Jatos franceses atacam a Líbia.
Reforçando a Resolução 1973 do Conselho de Segurança, forças de uma Coalizão composta por países como EUA, Reino Unido, França e Canadá, Itália, Dinamarca, Espanha, Bélgica, Noruega, Qatar e Emirados Árabes Unidos iniciaram neste sábado, dia 19, um ataque contra as forças leais ao Coronel Khadafi. A medida prevê a criação de uma zona de restrição aérea sobre a Líbia e também a tomada de “quaisquer medidas necessárias para proteger o massacre de civis por tropas de Khadafi”.
O ataque inicial foi liderado por Rafales e Mirages franceses que destruíram depósitos de petróleo em Misrata além carros de combates blindados que estavam ameaçando a população civil em Benghazi. Depois, navios de guerra e submarinos britânicos e americanos estacionados no Mar Mediterrâneo despejaram uma chuva de mais de 100 Tomahawks sobre cerca de 20 alvos na costa Líbia. Já no dia de hoje foi à vez dos caças americanos, F-15, F-16, AV-8B Harriers e B-2 junto com Typhoons e Tornados britânicos bombardearem alvos específicos na capital Trípoli.
Agora os ataques se concentram no sistema de defesa aérea de Khadafi com objetivo de assegurarem a zona de restrição aérea. O sistema de defesa aérea de líbio é de fato sua arma mais potente. A Líbia possuí mais de 400 mísseis terra-ar além do perigoso sistema SA5A Gammon, de origem russa, que consegue abater um avião a uma distância de 150 quilômetros. O sistema data da década de 80 mais ainda é capaz de causar muitos estragos.
Enquanto isso, forças leais ao ditador entraram na cidade de Misrata, único reduto rebelde da parte oeste do país. Há relato de combates na cidade entre as forças de Khadafi e rebeldes. Já em Benghazi, os rebeldes avançaram para a parte oeste da cidade depois que os franceses destruíram alguns carros de combates e veículos militares de Khadafi. Eles agora implementam uma busca entre os colaboradores do ditador, que semearam o pânico nos últimos dias na cidade. Há relatos de que eles não estão fazendo prisioneiros, mas sim executando todos que possuem relações com o governo do ditador Khadafi.
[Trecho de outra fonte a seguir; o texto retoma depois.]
Lemma shrinks_mono {A} l l' (r : result (A * text)) : (length l <= length l')%nat -> shrinks l r -> shrinks l' r.
Proof. destruct r as [[a t]|e]; simpl; [lia | done]. Qed.

Lemma shrinks_push bs l r : shrinks l r -> shrinks l (push bs r).
Proof. by destruct r as [[t l']|e]. Qed.

Lemma shrinks_bad {A} l : shrinks l (@bad (A * text)).
Proof. done. Qed.

(** A step of the form [p <- r; k p] shrinks when [r] does and [k] keeps what it is given. *)
Lemma shrinks_bind {A B} l l1 (r : result (A * text)) (k : A * text -> result (B * text)) :
  shrinks l1 r -> (forall a t, (length t < length l1)%nat -> shrinks l (k (a, t))) -> shrinks l (r ≫= k).
Proof. destruct r as [[a t]|e]; intros Hr Hk; [by apply Hk | done]. Qed.

Lemma skip_ws_length l : (length (skip_ws l) <= length l)%nat.
Proof. induction l as [|b l IH]; cbn [skip_ws length]; [lia|]. case_match; cbn [length]; lia. Qed.

Lemma scan_string_shrinks l : shrinks l (scan_string l).
Proof.
  remember (length l) as n eqn:En. revert l En. induction (lt_wf n) as [n _ IH]. intros l ->.
  assert (forall l', (length l' < length l)%nat -> shrinks l (scan_string l')) as Hs.
  { intros l' Hl. apply (shrinks_mono l'); [lia|]. by apply (IH (length l')). }
  destruct l as [|b r]; [done|]. cbn [scan_string].
  repeat (case_match; subst; try (apply shrinks_bad); try (apply shrinks_push, Hs; simpl; lia)). simpl. lia.
Qed.

Lemma span_digits_length l : length l = (length (fst (span_digits l)) + length (snd (span_digits l)))%nat.
Proof.
  induction l as [|b l IH]; cbn [span_digits]; [done|]. destruct (byte_is_digit b); [| done].
  destruct (span_digits l) as [ds r]. cbn [fst snd length] in *. lia.
Qed.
Raio-X das Forças envolvidas.
As Forças de Coalizão que atacam a Líbia são compostas de jatos e armas de última geração. Tanto os EUA como o Reino Unido possuem submarinos no Mediterrâneo e foram estes que bombardearam o país com mísseis Tomahawk. Os britânicos também possuem aviões de combate Tornado e Typhoons que decolam da base aérea de Marham no leste da Inglaterra e são apoiados pelas Fragatas HMS Cumberland e HMS Westminster além de aviões para reabastecimento aéreo VC10 e Tristar como também aviões de vigilância E3D Sentry. Os americanos, além dos caças e bombardeios já citados no artigo mais acima, possuem um grupo de batalha naval deslocando para a região, composto de quatro navios, liderados pelo porta aviões USS Enterprise. A Espanha ajudará com jatos bombardeios F18 e a Noruega com jatos F16. A Itália, além dos jatos Tornados, ofereceu a base da OTAN em Nápoles para uso da Coalizão. A Dinamarca também enviará jatos de combate para região. Da parte do Canadá, além do HCMS Charlottetown, seis aviões de combate CF-18 também entrarão em cena.
Já por parte das forças de Khadafi, o único armamento respeitável é o sistema de defesa antiaéreo, entre ele o SA5 Gammon, já citado acima. Suas forças contam com um atraso de mais de 20 anos. No papel, a Líbia possuí uma força mecanizada respeitável de aproximadamente 2.000 carros de combate. No papel, claro. Cerca de 200 desses carros são T-72 soviéticos, 100 são T-62 e mais de 500 T-55, carros de combates bem antiquados, mas que ainda funcionam. O resto está inoperante. Dos 200 T-72 citados, menos da metade funciona. A maioria destes equipamentos é antiga, da época em que a Líbia esteve em guerra com o vizinho Chade. E estes armamentos foram subjugados por camionetes com metralhadoras montadas nas traseiras, operadas por irregulares tribais. Só isso já mostra a qualidade das forças de Khadafi.